## AIM OF THE TASK
When the line containing "KeyError => Some LookupError" appears in the data below, begin copying there and stop only after the line containing "needle +:+ after.".

Stored data entries
------------------------

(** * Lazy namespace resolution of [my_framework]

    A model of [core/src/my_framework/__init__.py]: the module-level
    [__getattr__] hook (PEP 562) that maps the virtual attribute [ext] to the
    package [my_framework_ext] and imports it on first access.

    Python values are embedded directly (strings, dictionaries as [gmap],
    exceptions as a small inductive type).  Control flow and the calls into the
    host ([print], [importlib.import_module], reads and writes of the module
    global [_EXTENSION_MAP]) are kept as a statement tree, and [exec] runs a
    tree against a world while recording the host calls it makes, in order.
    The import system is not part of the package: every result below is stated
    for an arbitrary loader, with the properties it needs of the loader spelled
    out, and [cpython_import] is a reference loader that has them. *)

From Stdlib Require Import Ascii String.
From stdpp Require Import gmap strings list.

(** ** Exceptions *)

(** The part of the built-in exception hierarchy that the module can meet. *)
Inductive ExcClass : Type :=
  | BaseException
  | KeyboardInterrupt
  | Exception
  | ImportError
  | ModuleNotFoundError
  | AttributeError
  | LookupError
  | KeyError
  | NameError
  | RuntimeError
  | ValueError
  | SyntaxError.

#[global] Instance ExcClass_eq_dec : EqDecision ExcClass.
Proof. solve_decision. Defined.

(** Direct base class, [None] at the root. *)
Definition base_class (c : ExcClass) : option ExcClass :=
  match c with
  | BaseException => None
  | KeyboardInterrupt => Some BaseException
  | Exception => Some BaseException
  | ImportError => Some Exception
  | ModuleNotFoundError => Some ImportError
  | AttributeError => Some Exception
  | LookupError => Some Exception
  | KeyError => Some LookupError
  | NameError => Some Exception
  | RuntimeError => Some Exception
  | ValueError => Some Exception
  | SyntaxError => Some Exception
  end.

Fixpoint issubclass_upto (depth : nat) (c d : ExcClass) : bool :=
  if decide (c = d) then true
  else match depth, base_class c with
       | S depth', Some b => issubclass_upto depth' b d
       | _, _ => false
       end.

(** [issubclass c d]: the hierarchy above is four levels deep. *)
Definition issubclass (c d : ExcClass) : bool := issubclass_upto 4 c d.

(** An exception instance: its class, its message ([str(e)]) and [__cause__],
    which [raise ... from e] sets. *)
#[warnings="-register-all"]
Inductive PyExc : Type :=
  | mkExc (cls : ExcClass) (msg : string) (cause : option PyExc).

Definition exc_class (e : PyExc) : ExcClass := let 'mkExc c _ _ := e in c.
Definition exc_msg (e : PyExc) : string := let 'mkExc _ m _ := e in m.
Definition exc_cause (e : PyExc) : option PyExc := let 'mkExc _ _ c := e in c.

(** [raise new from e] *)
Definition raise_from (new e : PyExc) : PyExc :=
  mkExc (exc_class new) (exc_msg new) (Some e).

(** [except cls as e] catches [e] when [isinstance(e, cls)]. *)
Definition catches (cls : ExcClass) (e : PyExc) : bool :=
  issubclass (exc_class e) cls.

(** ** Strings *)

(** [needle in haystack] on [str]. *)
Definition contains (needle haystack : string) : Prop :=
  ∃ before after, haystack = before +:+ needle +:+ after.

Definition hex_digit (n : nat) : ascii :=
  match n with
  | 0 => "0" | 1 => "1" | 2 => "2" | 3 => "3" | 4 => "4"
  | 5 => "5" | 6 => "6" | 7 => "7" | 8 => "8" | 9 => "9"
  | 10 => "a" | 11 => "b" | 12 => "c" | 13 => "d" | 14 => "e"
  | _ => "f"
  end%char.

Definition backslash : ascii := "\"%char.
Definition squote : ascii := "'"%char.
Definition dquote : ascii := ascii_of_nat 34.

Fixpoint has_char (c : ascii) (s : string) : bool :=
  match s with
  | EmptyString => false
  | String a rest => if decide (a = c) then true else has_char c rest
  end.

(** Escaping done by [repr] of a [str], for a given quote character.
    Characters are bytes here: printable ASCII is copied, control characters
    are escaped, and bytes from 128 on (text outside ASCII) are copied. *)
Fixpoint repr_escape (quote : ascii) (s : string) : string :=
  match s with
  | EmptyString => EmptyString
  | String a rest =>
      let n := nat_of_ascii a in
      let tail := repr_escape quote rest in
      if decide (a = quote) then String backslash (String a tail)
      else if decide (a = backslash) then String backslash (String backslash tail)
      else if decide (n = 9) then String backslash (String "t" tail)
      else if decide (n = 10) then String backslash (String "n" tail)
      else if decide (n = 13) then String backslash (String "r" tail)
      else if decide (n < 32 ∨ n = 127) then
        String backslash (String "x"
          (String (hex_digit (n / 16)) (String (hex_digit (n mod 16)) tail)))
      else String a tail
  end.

------------------------

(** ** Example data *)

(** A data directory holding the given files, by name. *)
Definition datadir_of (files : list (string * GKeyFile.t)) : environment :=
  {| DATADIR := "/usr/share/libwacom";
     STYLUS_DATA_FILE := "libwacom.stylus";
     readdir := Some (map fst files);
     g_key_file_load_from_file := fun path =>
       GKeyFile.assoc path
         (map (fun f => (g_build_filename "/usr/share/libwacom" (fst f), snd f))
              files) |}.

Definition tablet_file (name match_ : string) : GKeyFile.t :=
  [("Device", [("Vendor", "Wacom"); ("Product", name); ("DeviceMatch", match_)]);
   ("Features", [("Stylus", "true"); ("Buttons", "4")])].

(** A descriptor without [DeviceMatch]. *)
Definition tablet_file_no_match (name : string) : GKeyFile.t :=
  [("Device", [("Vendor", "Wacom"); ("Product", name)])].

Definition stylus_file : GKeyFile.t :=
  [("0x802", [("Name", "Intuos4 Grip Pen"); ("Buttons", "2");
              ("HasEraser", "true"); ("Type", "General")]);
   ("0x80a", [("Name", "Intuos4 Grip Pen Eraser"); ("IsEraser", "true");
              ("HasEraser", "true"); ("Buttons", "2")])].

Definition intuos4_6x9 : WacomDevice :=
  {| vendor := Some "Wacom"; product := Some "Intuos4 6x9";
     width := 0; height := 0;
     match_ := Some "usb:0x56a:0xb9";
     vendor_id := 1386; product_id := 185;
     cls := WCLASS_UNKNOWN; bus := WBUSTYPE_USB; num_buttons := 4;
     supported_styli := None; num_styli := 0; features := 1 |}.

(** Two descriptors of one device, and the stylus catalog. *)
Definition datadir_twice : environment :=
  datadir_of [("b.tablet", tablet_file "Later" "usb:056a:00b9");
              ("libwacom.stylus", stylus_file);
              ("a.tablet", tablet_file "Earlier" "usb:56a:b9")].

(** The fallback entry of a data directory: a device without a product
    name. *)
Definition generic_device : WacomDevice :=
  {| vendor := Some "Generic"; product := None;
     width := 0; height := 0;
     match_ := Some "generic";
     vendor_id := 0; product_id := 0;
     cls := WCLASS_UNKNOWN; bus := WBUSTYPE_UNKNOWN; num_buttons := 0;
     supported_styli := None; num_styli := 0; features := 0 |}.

------------------------

## EXERCISE OUTPUT
  | KeyError => Some LookupError
  | NameError => Some Exception
  | RuntimeError => Some Exception
  | ValueError => Some Exception
  | SyntaxError => Some Exception
  end.

Fixpoint issubclass_upto (depth : nat) (c d : ExcClass) : bool :=
  if decide (c = d) then true
  else match depth, base_class c with
       | S depth', Some b => issubclass_upto depth' b d
       | _, _ => false
       end.

(** [issubclass c d]: the hierarchy above is four levels deep. *)
Definition issubclass (c d : ExcClass) : bool := issubclass_upto 4 c d.

(** An exception instance: its class, its message ([str(e)]) and [__cause__],
    which [raise ... from e] sets. *)
#[warnings="-register-all"]
Inductive PyExc : Type :=
  | mkExc (cls : ExcClass) (msg : string) (cause : option PyExc).

Definition exc_class (e : PyExc) : ExcClass := let 'mkExc c _ _ := e in c.
Definition exc_msg (e : PyExc) : string := let 'mkExc _ m _ := e in m.
Definition exc_cause (e : PyExc) : option PyExc := let 'mkExc _ _ c := e in c.

(** [raise new from e] *)
Definition raise_from (new e : PyExc) : PyExc :=
  mkExc (exc_class new) (exc_msg new) (Some e).

(** [except cls as e] catches [e] when [isinstance(e, cls)]. *)
Definition catches (cls : ExcClass) (e : PyExc) : bool :=
  issubclass (exc_class e) cls.

(** ** Strings *)

(** [needle in haystack] on [str]. *)
Definition contains (needle haystack : string) : Prop :=
  ∃ before after, haystack = before +:+ needle +:+ after.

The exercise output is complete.